(* ===== verification/Singleton.v ===== *)
(** * Singleton: the plugin instance ([SlashInstance], lines 45 and 53-62)
      and the decoder setter called through its pointer
      ([SetDecodeEvidenceFun], lines 64-66).

    The package holds a [sync.Once] and a pointer [slashPlugin]; the first
    call of [SlashInstance] allocates a [SlashingPlugin] over the store
    [snapshotdb.Instance()] and every call returns the pointer.  The
    callers keep the pointer, so a decoder installed through one handle is
    seen through every other: the model has a heap of plugin objects
    indexed by locations, and a pointer is an [option loc] ([None] is
    [nil]).  The theorems: [SlashInstance] allocates once and returns the
    same object ever after ([SlashInstance_once]), and a decoder set
    through the returned pointer is the one a later [SlashInstance()]
    sees, on the same store ([SlashInstance_shared_decoder]). *)

From Stdlib Require Import ZArith Lia String.
From S2P Require Import Prelude Store Chain.

Definition loc := positive.

(** The package variables [once] and [slashPlugin], and the heap of the
    plugin objects. *)
Record Globals := mkGlobals {
  heap : gmap loc SlashingPlugin;
  once_done : bool;
  slashPlugin : option loc
}.

(** Dereferencing a pointer; [nil] and dangling pointers have no object. *)
Definition deref (p : option loc) (g : Globals) : option SlashingPlugin :=
  p ≫= fun l => heap g !! l.

(** [once.Do(f)] with [f] allocating the plugin over [inst], the store
    [snapshotdb.Instance()], then [return slashPlugin]. *)
Definition SlashInstance (inst : SnapDB) (g : Globals) : option loc * Globals :=
  let g' := if once_done g then g
            else let l := fresh (dom (heap g)) in
                 mkGlobals (<[l := mkSlashingPlugin inst None]> (heap g)) true (Some l) in
  (slashPlugin g', g').

(** [sp.SetDecodeEvidenceFun(f)] through the pointer [sp]: the write
    [sp.decodeEvidence = f] on a [nil] pointer panics. *)
Definition SetDecodeEvidenceFun_at (p : option loc) (f : string -> result (list Evidence))
    : SE Globals unit := fun g =>
  match p with
  | Some l =>
      match heap g !! l with
      | Some sp => (Ok tt, mkGlobals (<[l := SetDecodeEvidenceFun sp f]> (heap g)) (once_done g) (slashPlugin g))
      | None => (Err ErrPanic, g)
      end
  | None => (Err ErrPanic, g)
  end.

(** The package state before any call. *)
Definition globals_init : Globals := mkGlobals ∅ false None.

(** Once [once.Do] has run, [slashPlugin] points to an object; before, it
    is [nil]. *)
Definition globals_wf (g : Globals) : Prop :=
  if once_done g then exists l, slashPlugin g = Some l /\ is_Some (heap g !! l)
  else slashPlugin g = None.

(** ** Lemmas *)

Lemma globals_init_wf : globals_wf globals_init.
Proof. done. Qed.

Lemma SlashInstance_done (inst : SnapDB) (g : Globals) :
  once_done g = true -> SlashInstance inst g = (slashPlugin g, g).
Proof. intros Hd. unfold SlashInstance. by rewrite Hd. Qed.

Lemma SlashInstance_first (inst : SnapDB) (g : Globals) :
  once_done g = false ->
  let l := fresh (dom (heap g)) in
  SlashInstance inst g =
    (Some l, mkGlobals (<[l := mkSlashingPlugin inst None]> (heap g)) true (Some l)).
Proof. intros Hd. unfold SlashInstance. by rewrite Hd. Qed.

Lemma SlashInstance_wf (inst : SnapDB) (g : Globals) (p : option loc) (g' : Globals) :
  globals_wf g -> SlashInstance inst g = (p, g') ->
  globals_wf g' /\ once_done g' = true /\ p = slashPlugin g'.
Proof.
  intros Hwf. destruct (once_done g) eqn:Hd.
  - rewrite SlashInstance_done by done. intros [= <- <-]. done.
  - rewrite SlashInstance_first by done. intros [= <- <-]. split; [|done].
    unfold globals_wf. cbn. eexists. split; [done|]. rewrite lookup_insert_eq. eauto.
Qed.

Lemma SetDecodeEvidenceFun_at_wf (p : option loc) f (g : Globals) r (g' : Globals) :
  globals_wf g -> SetDecodeEvidenceFun_at p f g = (r, g') ->
  globals_wf g' /\ once_done g' = once_done g /\ slashPlugin g' = slashPlugin g.
Proof.
  unfold SetDecodeEvidenceFun_at, globals_wf. intros Hwf.
  destruct p as [l|]; [|by intros [= _ <-]].
  destruct (heap g !! l) as [sp|] eqn:Hl; [|by intros [= _ <-]]. intros [= _ <-]. cbn.
  split; [|done]. destruct (once_done g); [|done].
  destruct Hwf as (l' & Hp & Hs). exists l'. split; [done|].
  destruct (decide (l = l')) as [<-|Hne]; [by rewrite lookup_insert_eq|by rewrite lookup_insert_ne].
Qed.

(** ** Theorems *)

(** C20: [SlashInstance] returns a non-nil pointer; the
    first call allocates a plugin over the store it is given, with no
    decoder; every later call, whatever the store, returns the same pointer
    and changes nothing. *)
Theorem SlashInstance_once (inst inst' : SnapDB) (g g' : Globals) (p : option loc) :
  globals_wf g -> SlashInstance inst g = (p, g') ->
  is_Some p /\ SlashInstance inst' g' = (p, g') /\
  (once_done g = false -> deref p g' = Some (mkSlashingPlugin inst None)).
Proof.
  intros Hwf Hs. destruct (SlashInstance_wf inst g p g' Hwf Hs) as (Hwf' & Hd' & ->).
  split; [|split].
  - unfold globals_wf in Hwf'. rewrite Hd' in Hwf'. destruct Hwf' as (l & -> & _). eauto.
  - by rewrite SlashInstance_done.
  - intros Hd. rewrite SlashInstance_first in Hs by done. injection Hs as _ <-.
    unfold deref. cbn. by rewrite lookup_insert_eq.
Qed.

(** C21: the object is shared: a decoder
    installed through the pointer [SlashInstance] returned is the decoder
    of the object every later [SlashInstance()] returns, and the object
    keeps its store. *)
Theorem SlashInstance_shared_decoder (inst inst' : SnapDB) (f : string -> result (list Evidence))
    (g g1 : Globals) (p : option loc) :
  globals_wf g -> SlashInstance inst g = (p, g1) ->
  exists g2, SetDecodeEvidenceFun_at p f g1 = (Ok tt, g2) /\ SlashInstance inst' g2 = (p, g2) /\
    option_map decodeEvidence (deref p g2) = Some (Some f) /\
    option_map db (deref p g2) = option_map db (deref p g1).
Proof.
  intros Hwf Hs. destruct (SlashInstance_wf inst g p g1 Hwf Hs) as (Hwf1 & Hd1 & ->).
  unfold globals_wf in Hwf1. rewrite Hd1 in Hwf1. destruct Hwf1 as (l & Hp & sp & Hl).
  rewrite Hp. eexists. split.
  - unfold SetDecodeEvidenceFun_at. by rewrite Hl.
  - split; [rewrite SlashInstance_done by exact Hd1; cbn; by rewrite Hp|].
    unfold deref. cbn. rewrite lookup_insert_eq, Hl. done.
Qed.

(** ** Witnesses *)

Definition dec_none : string -> result (list Evidence) := fun _ => Ok [].
Definition store0 : SnapDB := mkSnapDB ∅ ∅ ∅.

(** The first call, from the initial package state. *)
Definition first_call : option loc * Globals := SlashInstance store0 globals_init.

Lemma SlashInstance_once_witness :
  is_Some (fst first_call) /\ SlashInstance store0 (snd first_call) = ((fst first_call), (snd first_call)) /\
  (once_done globals_init = false -> deref (fst first_call) (snd first_call) = Some (mkSlashingPlugin store0 None)).
Proof.
  apply (SlashInstance_once _ _ globals_init); [apply globals_init_wf | unfold first_call; apply surjective_pairing].
Defined.

Lemma SlashInstance_shared_decoder_witness :
  exists g2, SetDecodeEvidenceFun_at (fst first_call) dec_none (snd first_call) = (Ok tt, g2) /\
  SlashInstance store0 g2 = ((fst first_call), g2) /\
  option_map decodeEvidence (deref (fst first_call) g2) = Some (Some dec_none) /\
  option_map db (deref (fst first_call) g2) = option_map db (deref (fst first_call) (snd first_call)).
Proof.
  apply (SlashInstance_shared_decoder store0 _ _ globals_init); [apply globals_init_wf | unfold first_call; apply surjective_pairing].
Defined.
Lemma quiet_first_rejected {A} p (ts : list (Task A)) :
  Forall (quiet (S p)) ts → first_rejected ts = None.
Proof. induction 1 as [|[a|e|k] ts Ht _ IH]; simpl; auto. discriminate Ht. Qed.

Lemma quiet_resume {A} p (t : Task A) s :
  quiet (S p) t → quiet p (resume t s).2.
Proof. destruct t as [a|e|k]; simpl; try done. Qed.

Lemma round_quiet {A} p (ts : list (Task A)) s :
  Forall (quiet (S p)) ts → Forall (quiet p) (round ts s).2.
Proof.
  intros H. revert s. induction H as [|t ts Ht _ IH]; intros s; simpl.
  - constructor.
  - pose proof (quiet_resume _ _ s Ht) as Hr.
    destruct (resume t s) as [s1 t1]. specialize (IH s1).
    destruct (round ts s1) as [s2 ts1]. simpl in *. by constructor.
Qed.

Lemma resolves_quiet {A} n p (Φ : A → Prop) (t : Task A) :
  resolves_within n Φ t → quiet p t.
Proof.
  revert p t. induction n as [|n IH]; intros p [a|e|k]; simpl; try done.
  destruct p; [done|]. intros H s. apply IH, H.
Qed.

Lemma rejects_resume {A} p e (t : Task A) s :
  rejects_at (S p) e t → rejects_at p e (resume t s).2.
Proof. destruct t as [a|e'|k]; simpl; try done. by intros [? _]. Qed.

Lemma event_loop_rejected {A} ticks (ts : list (Task A)) e s :
  (event_loop ticks ts (Some e) s).2.2 = Some e.
Proof.
  revert ts s. induction ticks as [|n IH]; intros ts s; simpl; [done|].
  destruct (round ts s) as [s1 ts1]. apply IH.
Qed.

--*--

— What you will do —
Lines from the beginning of the data above through the line containing "Definition deref (p" are to be returned exactly, and no others.

— Output of the exercise —
(* ===== verification/Singleton.v ===== *)
(** * Singleton: the plugin instance ([SlashInstance], lines 45 and 53-62)
      and the decoder setter called through its pointer
      ([SetDecodeEvidenceFun], lines 64-66).

    The package holds a [sync.Once] and a pointer [slashPlugin]; the first
    call of [SlashInstance] allocates a [SlashingPlugin] over the store
    [snapshotdb.Instance()] and every call returns the pointer.  The
    callers keep the pointer, so a decoder installed through one handle is
    seen through every other: the model has a heap of plugin objects
    indexed by locations, and a pointer is an [option loc] ([None] is
    [nil]).  The theorems: [SlashInstance] allocates once and returns the
    same object ever after ([SlashInstance_once]), and a decoder set
    through the returned pointer is the one a later [SlashInstance()]
    sees, on the same store ([SlashInstance_shared_decoder]). *)

From Stdlib Require Import ZArith Lia String.
From S2P Require Import Prelude Store Chain.

Definition loc := positive.

(** The package variables [once] and [slashPlugin], and the heap of the
    plugin objects. *)
Record Globals := mkGlobals {
  heap : gmap loc SlashingPlugin;
  once_done : bool;
  slashPlugin : option loc
}.

(** Dereferencing a pointer; [nil] and dangling pointers have no object. *)
Definition deref (p : option loc) (g : Globals) : option SlashingPlugin :=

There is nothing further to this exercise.